There was a death in Barrow recently and my friend Big Jim sent me this description of the community preparing the gravesite:
“Well we dug the grave for Leland today. We had plenty of cousins and his brother Sam to help us. It was a true arctic grave dig. The auger was there compliments of the City of Barrow, and BUECI provided Jeff Larson to operate it as usual.
“There were about 10 guys standing there clearing the dirt with 25 mph winds taking the chill factor down to -40. The snow was whipping along the ground and then streaming over the drifts with the light plant casting the only light. The auger left when we did for lunch. We returned to find the air compressor awaiting us thanks to SKW.
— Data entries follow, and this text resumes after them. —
(* ===== verification/Healer.v ===== *)
(** * The goroutines of self-healing ([internal/orchestrator/crash_observer.go], [selfheal.go])

    The crash observer and the handlers of the healer run beside the requests of the
    lifecycle: each is here the sequence of its calls.  The healer starts a goroutine for every
    crash, so several can work on one server. *)

From S2P Require Import Prelude Interleave GoLib Store Bus Runtime World Orchestrator.

(** ** Definitions *)

(** *** [crash_observer.go] *)

Section Observer.
Context {RT P C : Type} `{!Runtime RT}.
Local Abbreviation W := (World RT P C).
Local Abbreviation Seen := (gmap string ContainerStatus).

Definition report_steps (id : string) : Proc W unit :=
  manual ← act (IsManualStop id);
  if (manual : bool) then mret tt
  else act (ignore (setLastCrash id)) ;; act (publish "server.crashed" id).

Definition observe_steps (previous : Seen) (server : Server) : Proc W Seen :=
  if sv_ContainerID server =s "" then mret previous
  else
    r ← act (try (rt (rt_Status (sv_ContainerID server))));
    match r with
    | Err _ => mret previous
    | Ok status =>
        (if bool_decide (previous !! sv_ID server = Some StatusRunning) &&
            negb (bool_decide (status = StatusRunning))
         then report_steps (sv_ID server) else mret tt) ;;
        mret (<[sv_ID server := status]> previous)
    end.

Fixpoint observe_all_steps (previous : Seen) (servers : list Server) : Proc W Seen :=
  match servers with
  | [] => mret previous
  | s :: ss => previous ← observe_steps previous s; observe_all_steps previous ss
  end.

(** One tick of [Run]. *)
Definition tick_steps (previous : Seen) : Proc W Seen :=
  r ← act (try (db ListServers));
  match r with
  | Err _ => mret previous
  | Ok servers => observe_all_steps previous servers
  end.
End Observer.

(** *** [selfheal.go] *)

(** [SelfHealer], with the state of the daemon it works on: [manual]. *)
Record SelfHealer (W : Type) := mkSelfHealer { sh_world : W; sh_manual : gset string }.
Arguments mkSelfHealer {W}.
Arguments sh_world {W}.
Arguments sh_manual {W}.

Definition put_world {W} (w : W) (h : SelfHealer W) : SelfHealer W := mkSelfHealer w (sh_manual h).

Definition MarkManualStop {W} (serverID : string) : M (SelfHealer W) unit :=
  modify (λ h, mkSelfHealer (sh_world h) ({[serverID]} ∪ sh_manual h)).

(** The critical section at the start of [handle]. *)
Definition take_manual {W} (serverID : string) : M (SelfHealer W) bool := λ h,
  (Ok (bool_decide (serverID ∈ sh_manual h)), mkSelfHealer (sh_world h) (sh_manual h ∖ {[serverID]})).

Section SelfHealer.
Context {RT P C : Type}.
Local Abbreviation W := (World RT P C).
(** [SelfHealer.lifecycle] *)
Context (restart : string → Proc W unit).
Context (policy : RestartPolicy).
(** SQLite's [json_valid] *)
Context (json_valid : string → bool).
(** The wait for a back-off: whether it ends by its timer ([true]) or by the context. *)
Context (sleep : Z → M W bool).

(** [db.SaveEvent] of a recovery; [nano] is [time.Now().UnixNano()]. *)
Definition save_recovery (id typ serverID severity message : string) : M W unit :=
  now ← gets (λ w, db_now (w_db w));
  db (SaveEvent json_valid (mkStoreEvent id serverID typ severity message "{}" now)).

(** [handle] once the manual mark has been taken. *)
Definition recover_steps (nano : Z) (serverID : string) : Proc W unit :=
  s ← act (try (db (GetServer serverID)));
  match s with
  | Err _ => mret tt
  | Ok s =>
      if MaxRetries policy <=? sv_RestartCount s then
        act (ignore (db (UpdateServerStatus serverID "crash_looping"))) ;;
        act (ignore (save_recovery ("recovery-failed-" +:+ FormatInt nano)
          "server.recovery_failed" serverID "error" "restart limit reached"))
      else
        fired ← act (sleep (NextBackoff policy (sv_RestartCount s)));
        if negb fired then mret tt
        else
          r ← attempt (restart serverID);
          match r with
          | Err _ => mret tt
          | Ok _ =>
              act (ignore (db (IncrementRestartCount serverID))) ;;
              act (ignore (save_recovery ("recovered-" +:+ FormatInt nano)
                "server.recovered" serverID "info" "server restarted"))
          end
  end.

Definition handle_steps (nano : Z) (serverID : string) : Proc (SelfHealer W) unit :=
  manual ← act (take_manual serverID);
  if (manual : bool) then mret tt else within sh_world put_world (recover_steps nano serverID).

(** The loop of [Start]: [go h.handle(ctx, ev.ServerID)] for every crash it receives; each goroutine
    has a number of its own, and those of [serverID] that are at work at once are below [k]. *)
Definition goes (k : nat) (serverID : string) (l : Pool (SelfHealer W) nat unit) (i : nat)
    (p : Proc (SelfHealer W) unit) : Prop :=
  (i ∉ l.*1) ∧ (i < k)%nat ∧ ∃ nano, p = handle_steps nano serverID.
End SelfHealer.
“Five gallon buckets filled with the tailings were pulled by rope out of the hole and handed down the line to be dumped at the big pile of tailings. The hole was quickly cleared of them and then the jackhammer was brought in to sculpt the sides to a four by eight by six foot hole.
“Sam and I were in the hole for the final grooming. It is actually warmer in the hole since you’re out of the wind. I was quickly sweating from all my clothes and from shoveling and then running the jackhammer. Then we did the measuring and laying the final mantle of pure white snow in the bottom to await the eternal guest
“I wonder if we will ever be forced to wait until summer like they do in Fairbanks – storing the bodies until the ground thaws. I find it ironic that the folks here have taken so to the art of grave digging which didn’t seem to be an important issue in their traditional culture. I have often thought of all the bodies still looking as they did on the day they died spread throughout the graveyards of our city.”
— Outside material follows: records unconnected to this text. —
(** A call, and what comes after it. *)
Lemma rg_then {A B} i (m : M W A) (f : A → Proc W B) (Q1 : A → Phase → Prop) Q v :
  (i < S k)%nat →
  (∀ w, healthy (w_db w) → is_Some (count_of id (w_db w)) →
    wp m (λ r w', ∃ v', legal v v' w w' ∧ match r with Ok a => Q1 a v' | Err e => Q (Err e) v' end) w) →
  (∀ a v', Q1 a v' → holds i (f a) Q v') →
  holds i (act m ≫= f) Q v.
Proof.
  intros Hi Hm Hf. apply rg_bind. apply rg_moves; [done|]. intros w Hh Hn.
  eapply wp_mono; [by apply Hm|]. simpl. intros [a|e] w' (v' & Hl & HQ); exists v'; auto.
Qed.

(** A call that leaves the count and the engine alone. *)
Lemma rg_calm {A B} i (m : M W A) (f : A → Proc W B) Q v :
  (i < S k)%nat → (∀ w, healthy (w_db w) → spends 0 0 w (snd (m w)) ∧ is_ok (fst (m w)) = true) →
  (∀ a, holds i (f a) Q v) → holds i (act m ≫= f) Q v.
Proof.
  intros Hi Hm Hf. apply (rg_then _ _ _ (λ _ v', v' = v)); [done| |by intros a v' ->].
  intros w Hh _. destruct (Hm w Hh) as [Hs Hok]. exists v. split; [by apply calm_legal|].
  by destruct (fst (m w)).
Qed.

Lemma spends_db {A} (m : M DB A) (w : W) d :
  (∀ x, healthy x → healthy (snd (m x)) ∧ ∀ n, count_of id x = Some n → ∃ n', count_of id (snd (m x)) = Some n' ∧ n + d ≤ n') →
  spends d 0 w (snd (db m w)).
Proof.
  intros H. unfold spends, db, zoom. destruct (m (w_db w)) as [r x] eqn:E. simpl. split; [|lia].
  intros Hh. destruct (H _ Hh) as [H1 H2]. by rewrite E in H1, H2.
Qed.

Lemma spends_same c (w w' : W) : w_db w' = w_db w → calls (w_rt w') ≤ calls (w_rt w) + c → spends 0 c w w'.
Proof. intros E Hc. split; [|done]. rewrite E. intros Hh. split; [done|]. intros n Hn. exists n. split; [done|lia]. Qed.

Lemma calm_db {A} (m : M DB A) (w : W) : (∀ x, healthy x → calm id x (snd (m x))) → spends 0 0 w (snd (db m w)).
Proof.
  intros H. apply spends_db. intros x Hx. destruct (H x Hx) as [H1 H2]. split; [auto|].
  intros n Hn. exists n. rewrite H2. split; [done|lia].
Qed.

Lemma calm_ignore {A} (m : M W A) (w : W) : spends 0 0 w (snd (m w)) → spends 0 0 w (snd (ignore m w)).
Proof. unfold ignore. by destruct (m w). Qed.

Lemma calm_save rid typ sev msg (w : W) : healthy (w_db w) →
  spends 0 0 w (snd (ignore (save_recovery json_valid rid typ id sev msg) w)).
Proof.
  intros _. apply calm_ignore. unfold save_recovery, gets, mbind, M_bind. apply calm_db. intros x Hx.
  destruct (SaveEvent json_valid _ x) as [r x'] eqn:E. by eapply SaveEvent_calm.
Qed.

Lemma calm_status st (w : W) : spends 0 0 w (snd (db (UpdateServerStatus id st) w)).
Proof.
  apply calm_db. intros x Hx. destruct (UpdateServerStatus id st x) as [r x'] eqn:E.
  by apply (UpdateServerStatus_calm id) in E as [_ ?].
Qed.

Local Abbreviation restart := (restart_steps : string → Proc W unit).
All cultures handle death and its attendant rites differently. The first time I can remember ever being a part of that rite in my family was when my Uncle Albert died in his mid-forties of a heart attack.
The wake was held in the parlor of the local funeral home, which was the actual home of the funeral director and his family – a practice that always made me glad my dad had a grocery store. The neighborhood women would enter the front door, fall on their knees and weep their way to my Nona who sat stoically in a chair in front of the body. His wife received condolences second. After all, she’d only lost her husband. My Nona had lost a son.
When I got to Barrow, my first encounters with the Inupiat way of handling death left me a little shaken and bewildered. Taking pictures of the body in the casket was, to my Western mind, bad enough. But walking into someone’s home and finding that picture framed in their living room took some getting used to.
Once, we lost an entire family to a fire. Only the mother survived. She was admitted to our little hospital and her extended family gathered round her to help her heal. I came on duty a couple days after the fire to hear laughter coming from behind the closed doors of her room. I peeked in and saw a room full of people watching home movies of the dad and children they’d just lost. The level of love, courage and family strength evident in that room was overwhelming.
One of the things that impressed me most, though, was that without funeral parlors, the people of Barrow had to take care of their own after death. I remember watching my friend Sam’s mom sitting by her husband’s bed holding his hand as he died. She wouldn’t let us touch him to begin to prepare him for the funeral until his hand was completely cold. Then she knew that his spirit was totally gone from his body and we could start our ministrations.
Although every culture handles death with its own rites and rituals, on the North Slope, the intimacy of those rites provides both closure and a way to process grief that no funeral home in the world can offer.